Assignment
Print exactly the lines starting at the one that contains "destruct (mapM_cols _" and ending at the last line of the listing below.

Materials provided section start

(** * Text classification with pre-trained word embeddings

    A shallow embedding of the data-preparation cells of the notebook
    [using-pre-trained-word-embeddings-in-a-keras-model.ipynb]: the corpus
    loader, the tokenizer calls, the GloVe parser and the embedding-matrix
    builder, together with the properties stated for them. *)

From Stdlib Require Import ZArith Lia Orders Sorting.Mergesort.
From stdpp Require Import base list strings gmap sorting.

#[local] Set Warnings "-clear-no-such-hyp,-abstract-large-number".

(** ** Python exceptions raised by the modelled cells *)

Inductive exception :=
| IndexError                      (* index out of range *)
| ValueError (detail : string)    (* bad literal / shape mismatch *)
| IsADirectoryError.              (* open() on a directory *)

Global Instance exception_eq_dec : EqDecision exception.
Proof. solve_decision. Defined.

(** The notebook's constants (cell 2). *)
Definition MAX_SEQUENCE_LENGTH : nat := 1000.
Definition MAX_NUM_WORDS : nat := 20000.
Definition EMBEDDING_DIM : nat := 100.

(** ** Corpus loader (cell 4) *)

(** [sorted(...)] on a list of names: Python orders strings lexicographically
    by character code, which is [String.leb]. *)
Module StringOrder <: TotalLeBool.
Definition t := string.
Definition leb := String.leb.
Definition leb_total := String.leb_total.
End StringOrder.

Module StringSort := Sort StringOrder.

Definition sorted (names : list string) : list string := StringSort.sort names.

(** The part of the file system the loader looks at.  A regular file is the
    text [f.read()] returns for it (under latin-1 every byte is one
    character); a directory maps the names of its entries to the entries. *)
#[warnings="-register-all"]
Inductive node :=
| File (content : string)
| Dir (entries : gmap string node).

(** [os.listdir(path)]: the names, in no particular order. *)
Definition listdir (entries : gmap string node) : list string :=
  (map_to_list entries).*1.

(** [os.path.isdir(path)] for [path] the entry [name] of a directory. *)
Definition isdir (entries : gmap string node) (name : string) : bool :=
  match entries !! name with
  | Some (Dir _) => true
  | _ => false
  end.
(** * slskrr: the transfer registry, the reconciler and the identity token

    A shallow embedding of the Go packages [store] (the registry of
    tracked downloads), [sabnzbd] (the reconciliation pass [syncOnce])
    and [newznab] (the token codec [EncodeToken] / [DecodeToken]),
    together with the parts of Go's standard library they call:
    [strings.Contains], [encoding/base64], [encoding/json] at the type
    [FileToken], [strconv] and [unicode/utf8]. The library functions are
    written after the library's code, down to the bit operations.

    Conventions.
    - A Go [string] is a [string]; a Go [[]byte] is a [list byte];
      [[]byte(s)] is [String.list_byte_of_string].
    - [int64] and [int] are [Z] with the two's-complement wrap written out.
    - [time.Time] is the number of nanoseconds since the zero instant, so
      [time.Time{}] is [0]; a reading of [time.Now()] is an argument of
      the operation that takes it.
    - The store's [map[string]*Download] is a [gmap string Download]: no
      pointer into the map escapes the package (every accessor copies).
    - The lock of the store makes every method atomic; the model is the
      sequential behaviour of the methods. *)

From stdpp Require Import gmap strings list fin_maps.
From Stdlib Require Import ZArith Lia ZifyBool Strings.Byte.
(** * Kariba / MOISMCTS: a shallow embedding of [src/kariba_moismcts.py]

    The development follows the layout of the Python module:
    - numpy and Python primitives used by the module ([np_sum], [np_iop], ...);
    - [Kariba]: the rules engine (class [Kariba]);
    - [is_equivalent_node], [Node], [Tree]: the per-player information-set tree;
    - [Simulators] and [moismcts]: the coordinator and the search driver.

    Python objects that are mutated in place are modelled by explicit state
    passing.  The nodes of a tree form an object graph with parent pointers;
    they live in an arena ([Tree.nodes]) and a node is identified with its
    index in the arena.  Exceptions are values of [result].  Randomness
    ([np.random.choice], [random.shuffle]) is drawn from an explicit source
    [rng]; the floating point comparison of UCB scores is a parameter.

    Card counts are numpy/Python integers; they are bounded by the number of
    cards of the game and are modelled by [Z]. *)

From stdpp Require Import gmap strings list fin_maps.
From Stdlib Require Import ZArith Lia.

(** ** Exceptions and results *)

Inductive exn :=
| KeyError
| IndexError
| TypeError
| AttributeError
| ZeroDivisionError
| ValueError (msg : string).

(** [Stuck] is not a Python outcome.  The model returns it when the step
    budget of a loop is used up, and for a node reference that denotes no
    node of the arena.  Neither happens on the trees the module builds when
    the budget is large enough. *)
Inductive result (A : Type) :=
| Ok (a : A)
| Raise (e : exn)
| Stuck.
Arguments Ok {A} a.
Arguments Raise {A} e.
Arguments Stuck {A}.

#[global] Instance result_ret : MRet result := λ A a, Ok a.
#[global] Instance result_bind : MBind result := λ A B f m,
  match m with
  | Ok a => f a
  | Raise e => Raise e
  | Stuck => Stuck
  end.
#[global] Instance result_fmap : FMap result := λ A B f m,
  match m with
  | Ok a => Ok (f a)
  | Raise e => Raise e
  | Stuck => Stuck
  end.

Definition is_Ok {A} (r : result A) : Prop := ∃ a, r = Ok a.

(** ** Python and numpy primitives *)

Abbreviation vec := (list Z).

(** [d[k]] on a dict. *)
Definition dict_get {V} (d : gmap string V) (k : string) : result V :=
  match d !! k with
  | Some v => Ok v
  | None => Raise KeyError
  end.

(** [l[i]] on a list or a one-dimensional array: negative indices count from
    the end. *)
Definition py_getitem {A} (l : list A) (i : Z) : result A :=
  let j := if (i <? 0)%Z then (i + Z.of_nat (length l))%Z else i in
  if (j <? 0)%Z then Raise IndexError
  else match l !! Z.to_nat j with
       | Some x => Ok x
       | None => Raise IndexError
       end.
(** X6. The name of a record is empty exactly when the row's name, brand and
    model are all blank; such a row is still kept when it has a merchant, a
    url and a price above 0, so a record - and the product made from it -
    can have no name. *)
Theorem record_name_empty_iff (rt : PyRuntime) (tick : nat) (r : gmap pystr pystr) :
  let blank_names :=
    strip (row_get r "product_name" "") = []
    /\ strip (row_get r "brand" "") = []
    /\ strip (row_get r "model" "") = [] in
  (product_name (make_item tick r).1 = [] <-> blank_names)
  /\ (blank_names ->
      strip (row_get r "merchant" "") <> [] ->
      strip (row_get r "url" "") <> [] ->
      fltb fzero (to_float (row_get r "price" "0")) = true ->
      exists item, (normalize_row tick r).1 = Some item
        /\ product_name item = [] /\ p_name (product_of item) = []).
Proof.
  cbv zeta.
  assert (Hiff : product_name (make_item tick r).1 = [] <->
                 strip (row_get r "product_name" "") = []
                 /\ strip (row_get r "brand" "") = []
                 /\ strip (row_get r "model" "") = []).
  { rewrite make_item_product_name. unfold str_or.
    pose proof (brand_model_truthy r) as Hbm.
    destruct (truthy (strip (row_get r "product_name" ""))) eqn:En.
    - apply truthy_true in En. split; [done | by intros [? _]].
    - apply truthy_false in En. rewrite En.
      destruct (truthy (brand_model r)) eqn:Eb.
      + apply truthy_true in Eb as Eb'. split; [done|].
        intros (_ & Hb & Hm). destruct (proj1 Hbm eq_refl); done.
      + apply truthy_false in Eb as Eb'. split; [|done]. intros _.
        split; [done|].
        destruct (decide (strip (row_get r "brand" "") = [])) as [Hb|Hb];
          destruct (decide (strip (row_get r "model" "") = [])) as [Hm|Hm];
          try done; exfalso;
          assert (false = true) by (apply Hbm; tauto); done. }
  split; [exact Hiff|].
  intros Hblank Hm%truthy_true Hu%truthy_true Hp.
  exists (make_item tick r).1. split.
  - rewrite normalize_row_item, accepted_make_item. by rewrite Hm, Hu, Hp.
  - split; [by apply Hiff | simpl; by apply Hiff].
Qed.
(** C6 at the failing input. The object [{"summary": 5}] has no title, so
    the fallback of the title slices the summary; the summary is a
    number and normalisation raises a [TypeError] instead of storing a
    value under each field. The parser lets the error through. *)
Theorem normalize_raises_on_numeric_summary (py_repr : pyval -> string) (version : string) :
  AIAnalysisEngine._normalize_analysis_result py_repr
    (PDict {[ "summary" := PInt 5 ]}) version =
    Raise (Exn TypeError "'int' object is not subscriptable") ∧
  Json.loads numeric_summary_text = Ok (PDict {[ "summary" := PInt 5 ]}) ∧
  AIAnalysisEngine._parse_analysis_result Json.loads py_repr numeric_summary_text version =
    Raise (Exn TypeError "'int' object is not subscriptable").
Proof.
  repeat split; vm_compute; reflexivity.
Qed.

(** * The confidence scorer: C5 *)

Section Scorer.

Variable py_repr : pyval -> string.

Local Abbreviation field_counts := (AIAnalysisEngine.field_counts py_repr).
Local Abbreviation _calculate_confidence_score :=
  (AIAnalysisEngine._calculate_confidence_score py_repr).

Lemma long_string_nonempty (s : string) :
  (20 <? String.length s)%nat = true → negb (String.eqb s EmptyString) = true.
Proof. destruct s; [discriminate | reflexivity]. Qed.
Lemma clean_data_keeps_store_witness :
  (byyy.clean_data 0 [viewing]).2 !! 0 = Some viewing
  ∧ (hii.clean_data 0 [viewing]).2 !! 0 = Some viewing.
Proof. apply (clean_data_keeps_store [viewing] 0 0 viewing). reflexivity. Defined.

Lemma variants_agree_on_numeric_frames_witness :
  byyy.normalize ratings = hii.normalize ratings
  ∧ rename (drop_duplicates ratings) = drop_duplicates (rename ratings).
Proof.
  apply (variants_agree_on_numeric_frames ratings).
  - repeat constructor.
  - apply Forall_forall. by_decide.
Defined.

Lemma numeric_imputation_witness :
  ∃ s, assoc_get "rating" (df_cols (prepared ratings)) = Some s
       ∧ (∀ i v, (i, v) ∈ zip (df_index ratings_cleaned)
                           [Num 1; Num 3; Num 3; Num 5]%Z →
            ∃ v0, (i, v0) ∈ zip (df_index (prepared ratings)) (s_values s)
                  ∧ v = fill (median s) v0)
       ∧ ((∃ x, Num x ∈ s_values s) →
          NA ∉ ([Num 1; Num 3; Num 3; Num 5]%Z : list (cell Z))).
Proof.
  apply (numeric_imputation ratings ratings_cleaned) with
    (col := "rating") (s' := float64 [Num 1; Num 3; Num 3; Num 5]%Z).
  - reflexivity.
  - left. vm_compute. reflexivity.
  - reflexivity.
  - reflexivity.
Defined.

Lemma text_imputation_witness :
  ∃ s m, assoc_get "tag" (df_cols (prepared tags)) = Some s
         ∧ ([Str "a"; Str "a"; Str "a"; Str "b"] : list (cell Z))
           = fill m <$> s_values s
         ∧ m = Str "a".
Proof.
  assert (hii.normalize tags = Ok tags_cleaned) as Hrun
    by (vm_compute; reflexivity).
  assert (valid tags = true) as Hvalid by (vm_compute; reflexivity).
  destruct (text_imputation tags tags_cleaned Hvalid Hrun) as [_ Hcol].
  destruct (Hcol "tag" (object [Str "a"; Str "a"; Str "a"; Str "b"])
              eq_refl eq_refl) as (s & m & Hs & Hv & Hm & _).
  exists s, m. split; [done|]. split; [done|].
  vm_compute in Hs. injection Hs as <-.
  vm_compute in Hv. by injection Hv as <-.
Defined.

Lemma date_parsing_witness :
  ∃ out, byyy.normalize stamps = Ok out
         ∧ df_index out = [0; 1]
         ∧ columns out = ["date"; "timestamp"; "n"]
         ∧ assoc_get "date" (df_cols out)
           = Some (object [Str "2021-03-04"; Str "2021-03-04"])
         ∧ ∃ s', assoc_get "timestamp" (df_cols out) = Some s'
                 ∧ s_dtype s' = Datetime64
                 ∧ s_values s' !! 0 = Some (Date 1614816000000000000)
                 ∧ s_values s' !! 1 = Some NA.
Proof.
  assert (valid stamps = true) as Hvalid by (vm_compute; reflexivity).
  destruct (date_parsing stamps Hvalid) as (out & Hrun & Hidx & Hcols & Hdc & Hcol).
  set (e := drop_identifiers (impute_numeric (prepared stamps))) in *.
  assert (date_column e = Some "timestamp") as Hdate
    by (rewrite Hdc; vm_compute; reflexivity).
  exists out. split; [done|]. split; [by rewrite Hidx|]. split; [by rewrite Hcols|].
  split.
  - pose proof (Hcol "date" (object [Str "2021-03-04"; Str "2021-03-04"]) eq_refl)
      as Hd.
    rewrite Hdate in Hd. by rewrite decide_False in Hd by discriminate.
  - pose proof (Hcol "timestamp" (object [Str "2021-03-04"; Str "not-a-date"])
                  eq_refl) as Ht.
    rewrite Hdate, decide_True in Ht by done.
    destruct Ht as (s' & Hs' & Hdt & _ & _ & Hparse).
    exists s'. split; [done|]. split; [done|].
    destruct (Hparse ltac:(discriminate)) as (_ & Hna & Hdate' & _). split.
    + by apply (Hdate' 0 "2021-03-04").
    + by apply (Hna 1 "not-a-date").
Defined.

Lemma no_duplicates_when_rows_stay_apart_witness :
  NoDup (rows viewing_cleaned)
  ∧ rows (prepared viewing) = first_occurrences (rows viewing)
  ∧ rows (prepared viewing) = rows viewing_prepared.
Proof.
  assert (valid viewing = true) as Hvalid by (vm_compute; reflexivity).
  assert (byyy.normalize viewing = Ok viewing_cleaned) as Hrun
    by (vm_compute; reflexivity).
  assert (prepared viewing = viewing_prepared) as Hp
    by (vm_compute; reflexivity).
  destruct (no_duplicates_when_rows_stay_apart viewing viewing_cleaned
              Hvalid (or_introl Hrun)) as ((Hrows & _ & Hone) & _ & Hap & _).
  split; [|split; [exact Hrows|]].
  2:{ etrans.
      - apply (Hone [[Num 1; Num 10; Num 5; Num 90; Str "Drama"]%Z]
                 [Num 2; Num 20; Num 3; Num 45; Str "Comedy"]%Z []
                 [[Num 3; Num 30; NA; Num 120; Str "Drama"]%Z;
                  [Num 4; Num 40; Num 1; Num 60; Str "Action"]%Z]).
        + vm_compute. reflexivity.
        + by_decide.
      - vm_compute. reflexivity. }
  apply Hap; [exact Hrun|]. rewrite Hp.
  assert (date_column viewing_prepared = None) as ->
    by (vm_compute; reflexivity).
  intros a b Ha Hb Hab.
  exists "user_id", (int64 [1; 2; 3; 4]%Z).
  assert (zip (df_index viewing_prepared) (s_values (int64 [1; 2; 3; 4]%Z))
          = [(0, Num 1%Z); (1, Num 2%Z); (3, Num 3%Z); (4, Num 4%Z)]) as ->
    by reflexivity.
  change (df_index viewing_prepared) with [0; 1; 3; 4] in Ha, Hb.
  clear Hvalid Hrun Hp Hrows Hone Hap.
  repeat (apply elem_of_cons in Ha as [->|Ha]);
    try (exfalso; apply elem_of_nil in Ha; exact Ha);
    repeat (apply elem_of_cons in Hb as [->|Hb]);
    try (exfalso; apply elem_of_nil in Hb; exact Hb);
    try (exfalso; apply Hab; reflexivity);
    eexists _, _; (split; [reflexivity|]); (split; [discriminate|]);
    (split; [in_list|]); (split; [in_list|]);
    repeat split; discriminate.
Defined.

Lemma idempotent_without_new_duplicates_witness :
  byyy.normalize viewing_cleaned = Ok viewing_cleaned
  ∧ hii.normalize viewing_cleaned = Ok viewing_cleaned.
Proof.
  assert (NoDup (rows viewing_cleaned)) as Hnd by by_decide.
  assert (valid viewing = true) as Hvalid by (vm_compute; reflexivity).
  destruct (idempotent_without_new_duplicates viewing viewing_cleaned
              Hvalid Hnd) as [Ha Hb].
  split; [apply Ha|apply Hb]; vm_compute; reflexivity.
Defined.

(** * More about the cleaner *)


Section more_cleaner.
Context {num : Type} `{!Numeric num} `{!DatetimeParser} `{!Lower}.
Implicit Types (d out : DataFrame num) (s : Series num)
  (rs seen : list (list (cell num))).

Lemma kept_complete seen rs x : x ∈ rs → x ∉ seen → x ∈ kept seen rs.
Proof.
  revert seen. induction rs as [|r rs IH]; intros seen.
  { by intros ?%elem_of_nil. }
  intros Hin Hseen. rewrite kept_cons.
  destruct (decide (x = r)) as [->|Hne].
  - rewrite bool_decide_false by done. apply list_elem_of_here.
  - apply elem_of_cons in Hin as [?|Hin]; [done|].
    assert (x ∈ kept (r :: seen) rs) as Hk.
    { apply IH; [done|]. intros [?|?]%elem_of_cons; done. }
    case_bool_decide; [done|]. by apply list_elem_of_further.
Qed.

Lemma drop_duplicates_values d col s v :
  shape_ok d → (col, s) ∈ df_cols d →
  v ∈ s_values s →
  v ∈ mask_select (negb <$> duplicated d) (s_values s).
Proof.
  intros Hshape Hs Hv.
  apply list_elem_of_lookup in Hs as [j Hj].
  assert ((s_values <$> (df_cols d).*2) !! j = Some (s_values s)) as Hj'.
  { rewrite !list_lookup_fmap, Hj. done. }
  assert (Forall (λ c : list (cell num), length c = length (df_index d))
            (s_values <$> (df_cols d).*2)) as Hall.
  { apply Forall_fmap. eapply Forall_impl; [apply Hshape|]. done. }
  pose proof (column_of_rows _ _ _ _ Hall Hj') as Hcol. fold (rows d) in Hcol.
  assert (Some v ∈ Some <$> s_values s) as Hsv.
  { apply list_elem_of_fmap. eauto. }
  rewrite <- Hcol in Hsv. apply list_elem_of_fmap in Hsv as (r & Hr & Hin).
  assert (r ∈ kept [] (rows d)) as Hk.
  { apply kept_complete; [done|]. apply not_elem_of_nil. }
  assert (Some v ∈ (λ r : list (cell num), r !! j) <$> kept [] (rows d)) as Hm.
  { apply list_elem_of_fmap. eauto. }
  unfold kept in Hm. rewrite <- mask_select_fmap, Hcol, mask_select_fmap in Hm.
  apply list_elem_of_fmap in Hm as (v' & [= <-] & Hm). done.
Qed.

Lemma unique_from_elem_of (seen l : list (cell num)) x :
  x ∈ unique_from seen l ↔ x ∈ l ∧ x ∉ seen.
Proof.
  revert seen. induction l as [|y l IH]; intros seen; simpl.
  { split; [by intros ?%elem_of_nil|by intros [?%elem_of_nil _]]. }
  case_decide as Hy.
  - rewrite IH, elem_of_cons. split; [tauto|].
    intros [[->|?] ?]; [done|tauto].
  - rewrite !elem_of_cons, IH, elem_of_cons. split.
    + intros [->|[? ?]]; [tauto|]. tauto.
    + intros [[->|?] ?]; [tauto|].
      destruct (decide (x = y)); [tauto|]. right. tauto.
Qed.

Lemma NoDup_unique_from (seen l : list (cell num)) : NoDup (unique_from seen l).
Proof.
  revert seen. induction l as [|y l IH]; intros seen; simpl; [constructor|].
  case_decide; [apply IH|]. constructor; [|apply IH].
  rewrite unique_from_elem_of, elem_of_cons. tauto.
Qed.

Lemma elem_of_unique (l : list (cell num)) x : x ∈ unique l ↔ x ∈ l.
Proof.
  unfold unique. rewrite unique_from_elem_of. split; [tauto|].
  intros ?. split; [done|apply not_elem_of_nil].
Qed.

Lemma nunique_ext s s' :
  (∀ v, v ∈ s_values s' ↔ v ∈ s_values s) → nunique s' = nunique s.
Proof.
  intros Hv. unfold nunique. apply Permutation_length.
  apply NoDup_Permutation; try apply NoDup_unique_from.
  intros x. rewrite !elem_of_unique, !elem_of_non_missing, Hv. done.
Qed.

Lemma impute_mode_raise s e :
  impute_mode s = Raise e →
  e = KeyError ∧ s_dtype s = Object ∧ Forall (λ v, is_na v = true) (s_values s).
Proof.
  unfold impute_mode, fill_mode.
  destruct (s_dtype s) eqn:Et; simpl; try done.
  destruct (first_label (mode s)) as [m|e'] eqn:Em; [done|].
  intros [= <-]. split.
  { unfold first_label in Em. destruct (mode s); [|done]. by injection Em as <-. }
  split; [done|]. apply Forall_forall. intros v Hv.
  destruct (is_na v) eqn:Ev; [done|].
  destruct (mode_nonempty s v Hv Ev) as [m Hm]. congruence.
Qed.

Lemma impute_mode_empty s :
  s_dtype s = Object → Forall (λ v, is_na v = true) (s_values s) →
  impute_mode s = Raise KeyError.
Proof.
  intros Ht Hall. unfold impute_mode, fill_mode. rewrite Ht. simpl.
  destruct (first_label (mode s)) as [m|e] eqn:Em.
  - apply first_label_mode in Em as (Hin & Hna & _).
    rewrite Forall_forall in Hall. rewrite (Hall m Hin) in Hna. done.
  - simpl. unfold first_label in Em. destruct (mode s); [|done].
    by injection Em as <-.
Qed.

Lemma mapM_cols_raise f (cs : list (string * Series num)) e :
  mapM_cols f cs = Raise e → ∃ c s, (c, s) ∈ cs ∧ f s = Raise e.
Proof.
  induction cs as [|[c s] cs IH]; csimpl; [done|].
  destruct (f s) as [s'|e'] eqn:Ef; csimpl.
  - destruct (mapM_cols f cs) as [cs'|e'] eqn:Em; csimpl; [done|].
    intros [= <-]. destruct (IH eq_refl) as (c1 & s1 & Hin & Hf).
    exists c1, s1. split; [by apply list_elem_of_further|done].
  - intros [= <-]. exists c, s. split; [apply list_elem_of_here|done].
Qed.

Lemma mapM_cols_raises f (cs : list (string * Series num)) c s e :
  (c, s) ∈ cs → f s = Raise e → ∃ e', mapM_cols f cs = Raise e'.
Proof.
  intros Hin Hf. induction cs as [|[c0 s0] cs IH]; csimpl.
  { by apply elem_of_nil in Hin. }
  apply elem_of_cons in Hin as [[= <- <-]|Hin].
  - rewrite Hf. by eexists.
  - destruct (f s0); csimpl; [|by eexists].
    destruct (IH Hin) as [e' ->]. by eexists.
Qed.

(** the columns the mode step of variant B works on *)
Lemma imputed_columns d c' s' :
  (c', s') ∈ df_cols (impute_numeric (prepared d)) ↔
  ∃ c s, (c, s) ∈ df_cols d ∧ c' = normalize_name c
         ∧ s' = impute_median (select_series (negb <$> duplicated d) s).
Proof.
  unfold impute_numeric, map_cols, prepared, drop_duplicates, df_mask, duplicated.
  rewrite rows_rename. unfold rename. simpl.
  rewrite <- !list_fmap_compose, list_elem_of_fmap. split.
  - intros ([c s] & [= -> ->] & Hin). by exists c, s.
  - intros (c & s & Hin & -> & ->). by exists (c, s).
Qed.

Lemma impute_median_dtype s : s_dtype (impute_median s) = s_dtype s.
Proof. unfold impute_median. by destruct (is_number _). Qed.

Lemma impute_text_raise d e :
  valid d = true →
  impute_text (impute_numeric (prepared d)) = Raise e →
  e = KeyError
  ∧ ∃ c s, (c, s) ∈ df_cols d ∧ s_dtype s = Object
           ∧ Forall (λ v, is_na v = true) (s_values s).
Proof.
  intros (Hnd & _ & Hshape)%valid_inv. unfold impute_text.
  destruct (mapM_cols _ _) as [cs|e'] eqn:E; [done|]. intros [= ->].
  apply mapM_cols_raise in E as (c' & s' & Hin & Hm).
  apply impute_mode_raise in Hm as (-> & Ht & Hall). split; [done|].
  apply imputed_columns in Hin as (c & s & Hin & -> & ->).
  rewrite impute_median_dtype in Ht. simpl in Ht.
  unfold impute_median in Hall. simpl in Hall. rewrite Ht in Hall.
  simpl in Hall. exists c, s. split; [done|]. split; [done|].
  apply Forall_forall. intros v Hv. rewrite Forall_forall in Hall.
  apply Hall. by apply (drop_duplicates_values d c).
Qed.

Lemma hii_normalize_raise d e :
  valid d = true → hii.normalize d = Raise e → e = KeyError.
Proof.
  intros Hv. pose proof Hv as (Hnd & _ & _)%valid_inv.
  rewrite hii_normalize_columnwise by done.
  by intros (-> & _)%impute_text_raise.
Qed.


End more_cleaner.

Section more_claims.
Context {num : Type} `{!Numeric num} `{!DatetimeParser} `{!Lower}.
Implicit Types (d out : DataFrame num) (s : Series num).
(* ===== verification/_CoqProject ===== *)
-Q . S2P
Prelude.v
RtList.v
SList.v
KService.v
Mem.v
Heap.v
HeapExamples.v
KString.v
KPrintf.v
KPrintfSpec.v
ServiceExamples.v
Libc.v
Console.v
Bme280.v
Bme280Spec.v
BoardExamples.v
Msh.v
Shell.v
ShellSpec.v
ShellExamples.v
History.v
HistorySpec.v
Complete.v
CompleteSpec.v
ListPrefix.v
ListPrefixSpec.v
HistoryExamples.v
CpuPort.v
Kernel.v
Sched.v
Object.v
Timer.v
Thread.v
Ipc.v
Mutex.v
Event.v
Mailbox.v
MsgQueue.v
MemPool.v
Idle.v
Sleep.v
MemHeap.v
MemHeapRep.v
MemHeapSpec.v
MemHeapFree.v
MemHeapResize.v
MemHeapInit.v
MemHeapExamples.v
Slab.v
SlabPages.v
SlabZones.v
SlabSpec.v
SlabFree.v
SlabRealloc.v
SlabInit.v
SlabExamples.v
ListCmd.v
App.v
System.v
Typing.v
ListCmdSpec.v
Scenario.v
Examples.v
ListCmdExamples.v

Materials provided section end

Task result
  destruct (mapM_cols _ _) as [cs|e'] eqn:E; [done|]. intros [= ->].
  apply mapM_cols_raise in E as (c' & s' & Hin & Hm).
  apply impute_mode_raise in Hm as (-> & Ht & Hall). split; [done|].
  apply imputed_columns in Hin as (c & s & Hin & -> & ->).
  rewrite impute_median_dtype in Ht. simpl in Ht.
  unfold impute_median in Hall. simpl in Hall. rewrite Ht in Hall.
  simpl in Hall. exists c, s. split; [done|]. split; [done|].
  apply Forall_forall. intros v Hv. rewrite Forall_forall in Hall.
  apply Hall. by apply (drop_duplicates_values d c).
Qed.

Lemma hii_normalize_raise d e :
  valid d = true → hii.normalize d = Raise e → e = KeyError.
Proof.
  intros Hv. pose proof Hv as (Hnd & _ & _)%valid_inv.
  rewrite hii_normalize_columnwise by done.
  by intros (-> & _)%impute_text_raise.
Qed.


End more_cleaner.

Section more_claims.
Context {num : Type} `{!Numeric num} `{!DatetimeParser} `{!Lower}.
Implicit Types (d out : DataFrame num) (s : Series num).
(* ===== verification/_CoqProject ===== *)
-Q . S2P
Prelude.v
RtList.v
SList.v
KService.v
Mem.v
Heap.v
HeapExamples.v
KString.v
KPrintf.v
KPrintfSpec.v
ServiceExamples.v
Libc.v
Console.v
Bme280.v
Bme280Spec.v
BoardExamples.v
Msh.v
Shell.v
ShellSpec.v
ShellExamples.v
History.v
HistorySpec.v
Complete.v
CompleteSpec.v
ListPrefix.v
ListPrefixSpec.v
HistoryExamples.v
CpuPort.v
Kernel.v
Sched.v
Object.v
Timer.v
Thread.v
Ipc.v
Mutex.v
Event.v
Mailbox.v
MsgQueue.v
MemPool.v
Idle.v
Sleep.v
MemHeap.v
MemHeapRep.v
MemHeapSpec.v
MemHeapFree.v
MemHeapResize.v
MemHeapInit.v
MemHeapExamples.v
Slab.v
SlabPages.v
SlabZones.v
SlabSpec.v
SlabFree.v
SlabRealloc.v
SlabInit.v
SlabExamples.v
ListCmd.v
App.v
System.v
Typing.v
ListCmdSpec.v
Scenario.v
Examples.v
ListCmdExamples.v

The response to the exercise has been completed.